--- SUPPLIED DATA Enclosed Below ---
(** The file says it is an EIP-2335 key store of version 4. *)
Definition is_eip2335 (target : string) : bool :=
  match fs_read_to_string fs target ≫= json_from_str with
  | Some json => bool_decide (json_get json "version" ≫= json_as_u64 = Some 4)
  | None => false
  end.

Definition secret_from_keystore (path password : string) : res (list Z) :=
  target ← keystore_target path;
  actual_password ← resolve_password password;
  if is_eip2335 target then decrypt_eip2335_keystore target actual_password
  else
    key_bytes ← ok_or (eth_keystore_decrypt fs target actual_password) (InvalidSecret "keystore error");
    if negb (zlen key_bytes =? 32) then err "BLS secret must be 32 bytes" else Ret key_bytes.

Context `{BT : Blst}.

Definition init_global_bls_signer_from_keystore (path password : string) (g : option BlsVoteSigner) :=
  init_with (secret_from_keystore path password) g.

(** [std::env::var(..).ok()] *)
Variable env : string → option string.

(** An error is only logged. *)
Definition logged (r : comp BlsSignerError unit * option BlsVoteSigner) : comp BlsSignerError unit * option BlsVoteSigner :=
  match r.1 with Err _ => (Ret tt, r.2) | _ => r end.

Definition init_from_env_if_present (g : option BlsVoteSigner) : comp BlsSignerError unit * option BlsVoteSigner :=
  if is_bls_signer_initialized g then (Ret tt, g)
  else logged
    match env "BSC_BLS_KEYSTORE_PATH", env "BSC_BLS_KEYSTORE_PASSWORD" with
    | Some path, Some pass => init_global_bls_signer_from_keystore path pass g
    | _, _ =>
        match env "BSC_BLS_PRIVATE_KEY" with
        | Some hex_key => init_global_bls_signer_from_hex hex_key g
        | None => (Ret tt, g)
        end
    end.

(** The start of the node ([main.rs]): the command line first, then the
    environment; errors are logged. *)
Record BlsArgs := {
  bls_keystore_path : option string;
  bls_keystore_password : option string;
  bls_private_key : option string;
}.
Definition start_bls_signer (args : BlsArgs) (g : option BlsVoteSigner) : comp BlsSignerError unit * option BlsVoteSigner :=
  let '(r, g) := logged
    match bls_keystore_path args, bls_private_key args with
    | Some path, _ => init_global_bls_signer_from_keystore path (default "" (bls_keystore_password args)) g
    | None, Some hex => init_global_bls_signer_from_hex hex g
    | None, None => (Ret tt, g)
    end in
  match r with
  | Ret _ => if negb (is_bls_signer_initialized g) then init_from_env_if_present g else (Ret tt, g)
  | r => (r, g)
  end.

End Keystore.

(** ** Opening a key store *)

Section Opening.
Context `{KL : KeystoreLaws} `{HL : HexLaws} `{JA : JsonApi} {JS : JsonStrings}.

(** The key derivation of a key store, and how its [kdf] object writes it. *)
Inductive Kdf := Scrypt (log_n r p : Z) | Pbkdf2 (c : Z).
Definition kdf_written (k : Kdf) (kdf_fn : string) (params : Value) : Prop :=
  let number key := json_get params key ≫= json_as_u64 in
  match k with
  | Scrypt log_n r p =>
      to_lowercase kdf_fn = "scrypt" ∧ 0 <= log_n < 64 ∧ is_u 32 r ∧ is_u 32 p
      ∧ number "n" = Some (2 ^ log_n) ∧ number "r" = Some r ∧ number "p" = Some p
  | Pbkdf2 c => to_lowercase kdf_fn = "pbkdf2" ∧ is_u 32 c ∧ number "c" = Some c
  end.
(** The key that it derives, with the arguments of the libraries by position. *)
Definition kdf_key (k : Kdf) (password : string) (salt : list Z) (dklen : Z) : option (list Z) :=
  match k with
  | Scrypt log_n r p => scrypt_params log_n r p dklen ≫= λ params, scrypt password salt params dklen
  | Pbkdf2 c => Some (pbkdf2_hmac password salt c dklen)
  end.

(** The first 16 bytes of a derived key and the 16 bytes after them. *)
Definition parts (dk k1 k2 : list Z) : Prop := (∃ rest, dk = k1 ++ k2 ++ rest) ∧ zlen k1 = 16 ∧ zlen k2 = 16.

(** A key store of version 4 that holds [secret], as EIP-2335 says: the secret
    is encrypted with the first part [k1] of the derived key (for the 256-bit
    cipher with both parts), and the checksum is the SHA-256 of the second part
    [k2] and the cipher text [ct]. *)
Record keystore_of (v : Value) (k : Kdf) (dklen : Z) (salt iv k1 k2 ct secret : list Z) : Prop := {
  ks_version : json_get v "version" ≫= json_as_u64 = Some 4;
  ks_json : ∃ crypto, json_get v "crypto" = Some crypto
    ∧ (∃ kdf kdf_fn params, json_get crypto "kdf" = Some kdf
       ∧ json_get kdf "function" ≫= json_as_str = Some kdf_fn ∧ json_get kdf "params" = Some params
       ∧ kdf_written k kdf_fn params ∧ default 32 (json_get params "dklen" ≫= json_as_u64) = dklen
       ∧ json_get params "salt" ≫= json_as_str = Some (hex_encode salt))
    ∧ (∃ cipher cipher_fn params, json_get crypto "cipher" = Some cipher
       ∧ json_get cipher "function" ≫= json_as_str = Some cipher_fn ∧ json_get cipher "params" = Some params
       ∧ json_get params "iv" ≫= json_as_str = Some (hex_encode iv)
       ∧ json_get cipher "message" ≫= json_as_str = Some (hex_encode ct)
       ∧ (to_lowercase cipher_fn = "aes-128-ctr" ∧ ct = aes_128_ctr k1 iv secret
          ∨ to_lowercase cipher_fn = "aes-256-ctr" ∧ ct = aes_256_ctr (k1 ++ k2) iv secret))
    ∧ ∃ checksum, json_get crypto "checksum" = Some checksum
       ∧ json_get checksum "message" ≫= json_as_str = Some (hex_encode (sha256 (k2 ++ ct)));
  ks_bytes : bytes_ok salt ∧ bytes_ok iv ∧ bytes_ok ct;
  ks_sizes : 32 <= dklen < 2 ^ 63 ∧ zlen iv = 16 ∧ zlen secret = 32;
}.

Lemma parts_of dk k1 k2 : parts dk k1 k2 → take 16 dk = k1 ∧ take 16 (drop 16 dk) = k2 ∧ take 32 dk = k1 ++ k2.
Proof.
  intros ([rest ->] & H1 & H2). assert (L1 : length k1 = 16%nat) by (unfold zlen in H1; lia).
  assert (L2 : length k2 = 16%nat) by (unfold zlen in H2; lia). split_and!.
  - by rewrite take_app_length'.
  - rewrite drop_app_length' by done. by rewrite take_app_length'.
  - rewrite app_assoc, take_app_length'; [done|]. rewrite length_app. lia.
Qed.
--- End of Enclosed SUPPLIED DATA ---
--- PROBLEM DESCRIPTION ---
Only the lines from the one containing "- rewrite drop_app_length'" through the end of the records above belong in the output, each exactly as it stands, both ends included.

--- ANSWER TO THIS TASK ---
  - rewrite drop_app_length' by done. by rewrite take_app_length'.
  - rewrite app_assoc, take_app_length'; [done|]. rewrite length_app. lia.
Qed.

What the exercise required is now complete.